START TASK INPUT
#[export] Instance timely_laws : Sessions.ErpcLaws timely_erpc.
Proof.
  refine {| Sessions.can_open := timely_can_open : @Sessions.Rpc timely_erpc -> _;
    Sessions.endpoint := timely_endpoint : @Sessions.Rpc timely_erpc -> _;
            Sessions.pending := timely_pending : @Sessions.Rpc timely_erpc -> _;
            Sessions.patience := (fun x : timely => length (t_todo x)) : @Sessions.Rpc timely_erpc -> nat |}.
  - intros uri tid l x Hx. cbn in *. pose proof (timely_create_spec x uri tid l Hx) as H.
    destruct (timely_create uri tid x) as [n x'].
    destruct H as (H1 & -> & H3 & H4 & H5). destruct (endpoint_snoc x x' _ H3) as (E1 & E2 & E3). split; [exact H1|].
    do 3 (split; [assumption|]).
    split; [|exact H5]. rewrite H4. symmetry. apply Permutation_cons_append.
  - intros l x Hx. cbn in *. pose proof (timely_loop_spec x l Hx) as H. destruct (timely_loop x) as [evs x'].
    destruct H as (H1 & H2 & H3 & H4 & H5 & H6). split; [exact H1|]. split; [rewrite H2; reflexivity|].
    split; [intros m; unfold timely_endpoint; rewrite H3; reflexivity|]. auto.
  - intros size l x Hx. cbn. split; [exact Hx|]. split; [intros m [= <-]; apply repeat_length|auto].
Defined.

(** ** A client starts *)

Definition start (c : cluster) : timely := {| t_net := c; t_todo := []; t_opened := [] |}.

(** The object of a new client, and the others at rest. *)
Record fresh_client (c : cluster) (r : Rpc) : Prop := {
  fc_reach : reach resolve c;
  fc_own : rpcs c !! own = Some r;
  fc_none : session_vec_ r = [];
  fc_queue : sm_rx_queue_ r = [];
  fc_tokens p i : sent c p -> pkt_token_ p <> token i;
  fc_idle b rb : rpcs c !! b = Some rb -> b <> own -> sm_rx_queue_ rb = [] /\ transport_type rb = transport_type r
}.

Lemma start_can_open c r l : fresh_client c r -> roomy (start c) r l -> timely_can_open (start c) l.
Proof.
  intros [F1 F2 F3 F4 F5 F6] HM. exists r. split; [|exact HM]. split; cbn; auto.
  - rewrite F3. reflexivity.
  - intros i u Hu. rewrite lookup_nil in Hu. discriminate.
  - rewrite F4. cbn. lia.
  - rewrite F4. intros q Hq. inversion Hq.
  - intros p Hp. inversion Hp.
  - rewrite F4. intros p Hp. inversion Hp.
  - rewrite F4. constructor.
Qed.

(** A session number that the program holds, as both ends see it. *)
Lemma opened_is x l n u : timely_can_open x l -> timely_endpoint x n = Some u -> timely_connected n x = true ->
  exists s s', client_session (t_net x) own n s /\ state_ s = SessionState.kConnected /\
    target_addr u = Some (ep_addr (server_ s)) /\
    server_session (t_net x) (ep_addr (server_ s)) (session_num_ (server_ s)) s' /\
      state_ s' = SessionState.kConnected /\
    remote_session_num_ s = Some (local_session_num_ s') /\ remote_session_num_ s' = Some n.
Proof.
  intros (r & HT & _) He Hc. apply (connected_spec x r n (tk_own _ _ HT)) in Hc as (H0 & s & Hs & Hst).
  unfold timely_endpoint in He. destruct (Z.ltb_spec n 0); [lia|].
  destruct (tk_leads _ _ HT _ u He) as (s0 & Hs0 & Hrole & Hu). assert (s0 = s) as -> by congruence.
  destruct (reach_ok resolve _ (tk_reach _ _ HT)) as [G HC].
  assert (client_session (t_net x) own n s) as Hcl by (exists r; split_and!; auto; apply (tk_own _ _ HT)).
  destruct (connected_server G _ own n s HC Hcl Hst) as (s' & Hs' & _ & Hst' & Hrem & Hrem' & _).
  exists s, s'. do 6 (split; [assumption|]). rewrite Hrem'. f_equal.
  rewrite (entry_local _ _ _ _ _ s (proj1 (co_rpc _ _ HC own r (tk_own _ _ HT))) Hs). lia.
Qed.
(** No match starts on a character that is not the first of [lit]. *)
Lemma scan_pass (a : ascii) (lit p s : string) :
  JS.all (fun c => negb (Ascii.eqb a c)) p = true ->
  Regex.scan (String a lit) 0 (p ++ s) = Regex.scan (String a lit) 0 s.
Proof.
  intros Hp. induction p as [|c p IH]; simpl in *; [reflexivity |].
  apply andb_true_iff in Hp as [Hc Hp]. apply negb_true_iff in Hc.
  unfold Regex.match_at. cbn [JS.strip_prefix]. rewrite Hc. auto.
Qed.

(** The pattern matches its literal and a standard version, up to a
    character that is not a digit. *)
Lemma match_at_standard (lit : string) (v : N * N * N) (c : ascii) (r : string) :
  JS.is_digit c = false ->
  Regex.match_at lit (lit ++ Version.to_string v ++ String c r)
  = Some (lit ++ Version.to_string v, String c r).
Proof.
  intros Hc. destruct v as [[x y] z]. unfold Regex.match_at, Version.to_string.
  rewrite strip_prefix_append.
  repeat first [rewrite append_assoc | progress cbn [String.append]].
  rewrite span_stop by (apply all_digit_numeral || reflexivity).
  rewrite span_stop by (apply all_digit_numeral || reflexivity).
  rewrite span_stop by (apply all_digit_numeral || assumption).
  reflexivity.
Qed.

Lemma match_at_standard_end (lit : string) (v : N * N * N) :
  Regex.match_at lit (lit ++ Version.to_string v) = Some (lit ++ Version.to_string v, "").
Proof.
  destruct v as [[x y] z]. unfold Regex.match_at, Version.to_string.
  rewrite strip_prefix_append. cbn [String.append].
  rewrite span_stop by (apply all_digit_numeral || reflexivity).
  rewrite span_stop by (apply all_digit_numeral || reflexivity).
  rewrite span_all by apply all_digit_numeral.
  reflexivity.
Qed.

Lemma replace_prefix (p s : string) : JS.replace p "" (p ++ s) = s.
Proof.
  pose proof (strip_prefix_append p s) as H.
  destruct (p ++ s) as [|c r]; cbn [JS.replace]; rewrite H; reflexivity.
Qed.

Lemma scan_match (a : ascii) (lit m s : string) :
  Regex.match_at (String a lit) (String a m ++ s) = Some (String a m, s) ->
  Regex.scan (String a lit) 0 (String a m ++ s)
  = String a m :: Regex.scan (String a lit) 0 s.
Proof.
  intros H. cbn [String.append Regex.scan].
  change (String a (m ++ s)) with (String a m ++ s). rewrite H.
  cbn [String.length]. rewrite Nat.sub_succ, Nat.sub_0_r. now rewrite scan_skip.
Qed.

Lemma hex_not_r (c : ascii) : Version.is_hex c = true -> negb (Ascii.eqb "r" c) = true.
Proof.
  destruct c as [[|] [|] [|] [|] [|] [|] [|] [|]]; vm_compute; intros H;
    try discriminate H; reflexivity.
Qed.

(** *** A match stays on its line

    No character of the pattern is a newline: a match that starts on a
    line ends on it, and the scan of a text is the scan of its lines. *)

Lemma match_at_dots (lit s : string) :
  Regex.match_at lit s
  = match JS.strip_prefix lit s with
    | None => None
    | Some r0 =>
        let (d1, r1) := JS.span JS.is_digit r0 in
        match JS.strip_prefix "." r1 with
        | None => None
        | Some r1' =>
            let (d2, r2) := JS.span JS.is_digit r1' in
            match JS.strip_prefix "." r2 with
            | None => None
            | Some r2' =>
                let (d3, r3) := JS.span JS.is_digit r2' in
                Some (lit ++ d1 ++ "." ++ d2 ++ "." ++ d3, r3)
            end
        end
    end.
Proof.
  unfold Regex.match_at. destruct (JS.strip_prefix lit s) as [r0|]; [| reflexivity].
  destruct (JS.span JS.is_digit r0) as [d1 r1].
  destruct r1 as [|c r1]; [reflexivity |].
  destruct c as [[|] [|] [|] [|] [|] [|] [|] [|]]; try reflexivity.
  cbn [JS.strip_prefix Ascii.eqb Bool.eqb].
  destruct (JS.span JS.is_digit r1) as [d2 r2].
  destruct r2 as [|c r2]; [reflexivity |].
  destruct c as [[|] [|] [|] [|] [|] [|] [|] [|]]; reflexivity.
Qed.

Lemma strip_prefix_line (p u rest : string) :
  JS.all (fun c => negb (Ascii.eqb c "010")) p = true ->
  match JS.strip_prefix p (u ++ nl) with
  | Some r => exists u', u = p ++ u' /\ r = u' ++ nl
              /\ JS.strip_prefix p ((u ++ nl) ++ rest) = Some (r ++ rest)
  | None => JS.strip_prefix p ((u ++ nl) ++ rest) = None
  end.
Proof.
  revert u. induction p as [|a p IH]; intros u Hp.
  - exists u. repeat split.
  - cbn [JS.all] in Hp. apply andb_true_iff in Hp as [Ha Hp]. apply negb_true_iff in Ha.
    destruct u as [|c u].
    + unfold nl. cbn [String.append JS.strip_prefix]. rewrite Ha. reflexivity.
    + cbn [String.append JS.strip_prefix]. destruct (Ascii.eqb a c) eqn:E; [| reflexivity].
      apply Ascii.eqb_eq in E as ->. specialize (IH u Hp).
      destruct (JS.strip_prefix p (u ++ nl)) as [r|]; [| exact IH].
      destruct IH as (u' & -> & -> & H). exists u'. auto.
Qed.

Lemma span_line (u rest : string) :
  let (d, r) := JS.span JS.is_digit (u ++ nl) in
  exists u', u = d ++ u' /\ r = u' ++ nl
             /\ JS.span JS.is_digit ((u ++ nl) ++ rest) = (d, r ++ rest).
Proof.
  induction u as [|c u IH].
  - exists "". repeat split.
  - cbn [String.append JS.span]. destruct (JS.is_digit c) eqn:E.
    + destruct (JS.span JS.is_digit (u ++ nl)) as [d r]. destruct IH as (u' & -> & -> & H).
      exists u'. rewrite H. repeat split.
    + exists (String c u). repeat split.
Qed.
END TASK INPUT
WORK TASK: Your task is to copy each line of the entries that includes the word "rpcs".

FINISHED EXERCISE:
  fc_own : rpcs c !! own = Some r;
  fc_idle b rb : rpcs c !! b = Some rb -> b <> own -> sm_rx_queue_ rb = [] /\ transport_type rb = transport_type r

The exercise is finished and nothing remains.